We have all gotten to know the persons whom we have been helping for some time now who are very sick or have injuries that make it impossible for them to work. Those who can travel in their wheel chairs, or the spouses of those who are ill, come in to Casa Juan Diego when it is time to pay the rent and to receive food for the month. And there are always some new ones.

Fortunately, this morning several Catholic Workers were on hand to help us. Dawn, Lenore, Bridget, and Sr. Angelica were busy all morning putting together bags of groceries and finding the correct sizes of adult diapers for the ill. We tailor the food as much as we can for special needs. We were glad to have on hand, in addition to rice and beans and pasta, fresh celery, lettuce from our garden, apples and potatoes and onions, maseca recently bagged in gallon zip-lock bags, as well as canned tuna and canned vegetables. The brown rice and pasta were reserved for several diabetics who are very ill. Jose has limited use of his hands and can only use pull-top cans and produce easy to prepare to supplement rice and beans. For those with Parkinsons, we added coffee and some frozen blueberries we had on hand.

In the rush of preparing everything, including checks for the rent, we tried to take a little time to speak to each person or family. Bernabé has bed sores worsened by being in a wheel chair all the time and having a bad mattress. We hoped that the new mattress we helped him obtain several months ago was helping. One of the Parkinson’s patients wept as we told of falling as he tried to come to Casa Juan Diego, unable to get up off the sidewalk. People walked past him, ignoring him. One woman told him he was faking. Then he told us he had recently been approved for MetroLift, but he thought it could not bring him to Casa  Juan Diego, only to the hospital for appointments. We assured him that it would bring him here more safely.

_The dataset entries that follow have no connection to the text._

Definition set_up_port (oc : OpenConfig) (ctx : Z) (commands : bool) (why : string) (name : string) (ip_gid : Z)
    (s : Opening) : Opening * Members * (Status.t + (Z → PortInfo)) :=
  let port := rg_ib_port (oc_rdma oc) in
  let failed := fun s => (s, mkMembers ctx 0 0 (-1), inl Status.kDeviceError) in
  match query_port (op_world s) ctx port with
  | None => failed s
  | Some pa =>
      let index := gid_index_of oc (op_world s) ctx name pa ip_gid in
      match query_gid (op_world s) ctx port index with
      | None => failed s
      | Some gid =>
          let '(w, ooo) := offer_ooo oc commands why (op_world s) ctx name pa index gid in
          let '(s, mb, st) := open_queues (oc_rdma oc) ctx (mkOpening w (op_trace s)) in
          (s, mb, if bool_decide (st = Status.kOk) then inr (port_info pa gid index ooo) else inl st)
      end
  end.

Definition open_device (oc : OpenConfig) (w : W) : Opening * Members * (Status.t + (Z → PortInfo)) :=
  let s := mkOpening w [] in
  match get_device_list w with
  | None => (s, no_members, inl Status.kDeviceError)
  | Some devs =>
      let s := acquired RList w s in
      if bool_decide (devs = []) then (s, no_members, inl Status.kDeviceError)
      else
        let '(s, (chosen, ip_gid, how)) := choose oc devs s in
        match chosen with
        | None => (released RList (op_world s) s, no_members, inl Status.kDeviceError)
        | Some (d, name) =>
            let '(w, (ctx, commands, why)) := mlx5_open_device (op_world s) d in
            let s := if ctx =? 0 then mkOpening w (op_trace s) else acquired (RContext ctx) w s in
            let s := released RList (op_world s) s in
            if ctx =? 0 then (s, no_members, inl Status.kDeviceError)
            else set_up_port oc ctx commands why name ip_gid s
        end
  end.

Definition start_listener (port : Z) (mb : Members) (s : Opening) : Opening * Members * (Status.t + Z) :=
  let '(w, fd) := socket_tcp (op_world s) in
  if fd <? 0 then (mkOpening w (op_trace s), mb, inl Status.kInternal)
  else
    let s := acquired (RSocket fd) w s in
    let mb := mkMembers (mb_ctx mb) (mb_pd mb) (mb_cq mb) fd in
    let '(w, good) := bind_listen (op_world s) fd port in
    let s := mkOpening w (op_trace s) in
    if negb good then (s, mb, inl Status.kInternal)
    else
      match socket_port (op_world s) fd with
      | None => (s, mb, inl Status.kInternal)
      | Some p => (s, mb, inr p)
      end.

(** The destructor of a provider with no region registered. *)

Definition release_members (mb : Members) (s : Opening) : Opening :=
  let s := if 0 <=? mb_listen mb
           then released (RSocket (mb_listen mb)) (close_socket (op_world s) (mb_listen mb)) s else s in
  let s := if mb_cq mb =? 0 then s else released (RQueue (mb_cq mb)) (destroy_cq (op_world s) (mb_cq mb)) s in
  let s := if mb_pd mb =? 0 then s else released (RDomain (mb_pd mb)) (dealloc_pd (op_world s) (mb_pd mb)) s in
  if mb_ctx mb =? 0 then s else released (RContext (mb_ctx mb)) (close_device (op_world s) (mb_ctx mb)) s.

Definition rdma_create (oc : OpenConfig) (w : W) : Opening * (Status.t + PortInfo * Members) :=
  let '(s, mb, r) := open_device oc w in
  match r with
  | inl st => (release_members mb s, inl st)
  | inr info =>
      let '(s, mb, l) := start_listener (oc_listen_port oc) mb s in
      match l with
      | inl st => (release_members mb s, inl st)
      | inr port => (s, inr (info port, mb))
      end
  end.

(** ** What is held *)

Definition is_acquire (x : Resource) (e : OpenEvent) : bool :=
  match e with EAcquire r => bool_decide (r = x) | ERelease _ => false end.

Definition is_release (x : Resource) (e : OpenEvent) : bool :=
  match e with ERelease r => bool_decide (r = x) | EAcquire _ => false end.

(** How often [x] was acquired and not released. *)

Definition balance (x : Resource) (t : list OpenEvent) : Z :=
  Z.of_nat (length (filter (fun e => is_acquire x e = true) t))
  - Z.of_nat (length (filter (fun e => is_release x e = true) t)).

Definition held (x : Resource) (mb : Members) : Z :=
  match x with
  | RList => 0
  | RContext c => if (c =? mb_ctx mb) && negb (mb_ctx mb =? 0) then 1 else 0
  | RDomain p => if (p =? mb_pd mb) && negb (mb_pd mb =? 0) then 1 else 0
  | RQueue q => if (q =? mb_cq mb) && negb (mb_cq mb =? 0) then 1 else 0
  | RSocket fd => if (fd =? mb_listen mb) && (0 <=? mb_listen mb) then 1 else 0
  end.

We were glad we had been able to go to the pharmacy to pick up the prescription medicine yesterday. When Cesar came to pick up his pain medicine the day before, he had wept because it was not here yet. Today he received it.

One patient who is dying of liver cancer is doing a little bit better after treatment. Mr. Garcia cares for his son day and night and cannot cook very well. We try to find some things he can prepare easily His adult son was working on a car when the jack slipped and he didn’t receive enough oxygen for a while. Now he is bedridden and can only communicate a little by groaning. A young couple with two little children told their recent story. The father of the family was working on a roof and fell. He is still unable to work after several surgeries. The young mother had an infection after the birth of the second baby. It got out of hand and she has just been in the hospital for twelve days while her husband cared for the two little ones as best he could, cooking for them and visiting her in the hospital.

It is not easy to stop to relate to each one while so many others are waiting for help. Someone asked us, don’t you feel good to be helping all these people? Mark replied, as he has often done in the past, “We feel tired.”

We do believe, with the eyes of faith, that it is Jesus himself whom we are helping in the poor when we do the Works of Mercy. We have to keep reminding ourselves that the wounds that people pull up their shirts or their pant legs to show us are the wounds of Jesus.

Houston Catholic Worker, Vol. XXXV, No. 3, June-August 2014.